The importance of the village grew rapidly, and in 1238 the Hungarian King Bela IV granted Trnava the status of a free royal city as the first city in Slovakia. In the same century, a unique fortification was built here with thirty-five prismatic towers connected by a wooden shaft. Although the wood was gradually replaced with brick, and the walls reached a height of ten meters. And a width of two meters, they did not prevent the Hussites from conquering the city between 1418 and 1425.
The greatest expansion of Trnava occurred in the 16th century after the Turks occupied Esztergom in 1543, and the local bishop moved here. Thus, Trnava became the ecclesiastical center of Hungary for almost three hundred years. The city acquired such importance that in 1635 Peter Pazman founded the first university in Hungary. In addition to the unique fortifications, several other historical buildings have been preserved in the city. The city tower of 1574 rises above them, with a wonderful view from the observation deck.

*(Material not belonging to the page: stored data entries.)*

Lemma lor_byte a b : 0 <= b < 256 -> Z.lor (a * 256) b = a * 256 + b.
Proof.
  intros Hb. assert (Z.land (a * 256) b = 0) as D.
  { rewrite <- (Z.mod_small b (2 ^ 8)) by done. rewrite <- Z.land_ones by lia. change 256 with (2 ^ 8).
    rewrite <- Z.shiftl_mul_pow2 by lia. apply Z.bits_inj'. intros n Hn. rewrite !Z.land_spec, Z.bits_0.
    destruct (Z.ltb_spec n 8); [by rewrite Z.shiftl_spec_low by lia|]. by rewrite (Z.ones_spec_high 8), !andb_false_r by lia. }
  by rewrite <- Z.lxor_lor, <- Z.add_nocarry_lxor by done.
Qed.

Lemma swap_eq w : 0 <= w <= 65535 -> SWAP_BYTES_IN_WORD w = 256 * (w mod 256) + w / 256.
Proof.
  intros Hw. unfold SWAP_BYTES_IN_WORD. change 0xff with (Z.ones 8). rewrite Z.land_ones by lia. change 0xff00 with (Z.shiftl (Z.ones 8) 8).
  assert (Z.shiftr (Z.land w (Z.shiftl (Z.ones 8) 8)) 8 = w / 256) as ->.
  { rewrite Z.shiftr_land, Z.shiftr_shiftl_l by lia. change (8 - 8) with 0. rewrite Z.shiftl_0_r, Z.land_ones, Z.shiftr_div_pow2 by lia.
    change (2 ^ 8) with 256. apply Z.mod_small. split; [apply Z.div_pos; lia|apply Z.div_lt_upper_bound; lia]. }
  rewrite Z.shiftl_mul_pow2 by lia. change (2 ^ 8) with 256.
  assert (0 <= w / 256 < 256) by (split; [apply Z.div_pos; lia|apply Z.div_lt_upper_bound; lia]).
  rewrite lor_byte by done. lia.
Qed.

Lemma swap_stands r x : stands r x -> stands (SWAP_BYTES_IN_WORD r) (256 * x).
Proof.
  intros (Hr & Hx & Hm & Hz). rewrite swap_eq by done. pose proof (Z.div_mod r 256 ltac:(lia)) as D. pose proof (Z.mod_pos_bound r 256 ltac:(lia)).
  assert (0 <= r / 256 < 256) by (split; [apply Z.div_pos; lia|apply Z.div_lt_upper_bound; lia]).
  assert ((256 * (r mod 256) + r / 256) mod 65535 = (256 * x) mod 65535) as M.
  { rewrite Z.mul_mod, <- Hm, <- Z.mul_mod by lia. rewrite D at 3.
    replace (256 * (256 * (r / 256) + r mod 256)) with (256 * (r mod 256) + r / 256 + (r / 256) * 65535) by lia. by rewrite Z.mod_add. }
  unfold stands. split_and!; [lia|lia|lia|done|]. split; intros; [apply Z.eq_mul_0; right; apply Hz; lia|].
  assert (r = 0) by (apply Hz; lia). lia.
Qed.

(** 256 twice is 1. *)
Lemma twice_same x : 0 <= x -> same_sum (256 * (256 * x)) x.
Proof.
  intros Hx. unfold same_sum. split_and!; [lia|lia| |lia]. replace (256 * (256 * x)) with (x + x * 65535) by lia. by rewrite Z.mod_add.
Qed.

(** ** Weighing bytes *)

Definition bytes_ok (l : list Z) : Prop := Forall (fun b => 0 <= b < 256) l.

Lemma weigh_range l : bytes_ok l ->
  0 <= weigh 1 l <= 65280 * Z.of_nat (length l) /\ 0 <= weigh 256 l <= 65280 * Z.of_nat (length l) /\ (weigh 1 l = 0 <-> weigh 256 l = 0).
Proof.
  induction 1 as [|b l Hb _ IH]; [cbn; lia|]. cbn [weigh length]. change (257 - 1) with 256. change (257 - 256) with 1. lia.
Qed.

Lemma weigh_swap l :
  exists k k', 256 * weigh 1 l = weigh 256 l + k * 65535 /\ 256 * weigh 256 l = weigh 1 l + k' * 65535.
Proof.
  induction l as [|b l (k & k' & E & E')]; [by exists 0, 0|]. cbn [weigh]. change (257 - 1) with 256. change (257 - 256) with 1.
  exists k', (b + k). lia.
Qed.

Lemma weigh_same l : bytes_ok l -> same_sum (256 * weigh 1 l) (weigh 256 l) /\ same_sum (256 * weigh 256 l) (weigh 1 l).
Proof.
  intros Hl. destruct (weigh_range l Hl) as (R1 & R2 & Z). destruct (weigh_swap l) as (k & k' & E & E'). unfold same_sum.
  split_and!; try lia; [by rewrite E, Z.mod_add|by rewrite E', Z.mod_add].
Qed.

(** The weight a part begins with. *)
Definition K (swapped : bool) : Z := if swapped then 256 else 1.

Definition odd_length (l : list Z) : bool := negb (Z.of_nat (length l) mod 2 =? 0).

Lemma weigh_app sw l1 l2 : weigh (K sw) (l1 ++ l2) = weigh (K sw) l1 + weigh (K (xorb sw (odd_length l1))) l2.
Proof.
  revert sw. induction l1 as [|b l1 IH]; intros sw; cbn [app weigh]; [by destruct sw|].
  replace (257 - K sw) with (K (negb sw)) by (by destruct sw). rewrite IH.
  assert (xorb (negb sw) (odd_length l1) = xorb sw (odd_length (b :: l1))) as ->; [|lia].
  unfold odd_length. cbn [length]. replace (Z.of_nat (S (length l1))) with (Z.of_nat (length l1) + 1) by lia.
  pose proof (Z.mod_pos_bound (Z.of_nat (length l1)) 2 ltac:(lia)) as B. rewrite Z.add_mod by lia.
  assert (Z.of_nat (length l1) mod 2 = 0 \/ Z.of_nat (length l1) mod 2 = 1) as [->| ->] by lia; by destruct sw.
Qed.

(** ** One buffer *)

Definition left_over (l : list Z) : Z := match l with b :: _ => b | [] => 0 end.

The first Baroque building in Slovakia was St. John the Baptist Cathedral. There is a beautiful wooden altar from 1640. It is also worth visiting the three-nave Basilica of St. Nicholas. Which served as the cathedral of the Bishop of Esztergom. In her chapel, you can see a rare miraculous image of the Virgin Mary. The recreation area, Trnava Rybniki is also partially located in Trnava. On its territory exceeding 38 hectares, 150 species of rare birds can be found.
Terhova is a village in Slovakia, located near Zhilina, the tourist center of the Mala Fatra Mountains. The legendary bandit Yurai Yanoshik was born in the village. In 2010, a resident accidentally discovered a bronze axe in Terkhov. Thanks to which one can expect the settlement of this place since the Middle Ages. However, the charter of the village dates back to April 22, 1580. And is associated with the so-called Wallachian colonization. During which Wallachian shepherd tribes migrated from modern southern Romania along the Carpathian Arc to the west.
The promising development of the village was interrupted in the middle of the 19th century. When many of its inhabitants died as a result of a plague epidemic. And others left the village due to a prolonged drought. Another blow fell on the liberation during the Second World War when half of the wooden buildings burned down. The Turks tower over the church dedicated to Saints Cyril and Methodius. It was built in October 1945 on the site of the older St. Mark’s Tabernacle of 1731. This is the largest church dedicated to this pair of saints. Since 1990 the so-called Cyril and Methodius Days have been held here. In front of him, you can see a unique mobile nativity scene made by local craftsmen.
Even at the beginning of the XIX century, only herbalists, loggers, shepherds. And treasure hunters who came here to Velki Rozsutets knew the Terkhovsky region. However, after that, the first tourists arrived, whose number increased due to the opening of the Kosice-Bogumin railway in 1871. And twelve years later, the Povazhskaya railway line. In the period between the World Wars, several tourist sites grew up here. Today, visitors to Terkhov come here mainly for the sake of charming landscapes surrounded by many legends and myths. They are also attracted by a local native, bandit captain Yurai Janoshik. After whom the festival of folk art “Days of Janoshik”. Which has been held here every summer since 1962, is named. Also worth a visit is the Juraj Janosik Museum, which opened in 2008.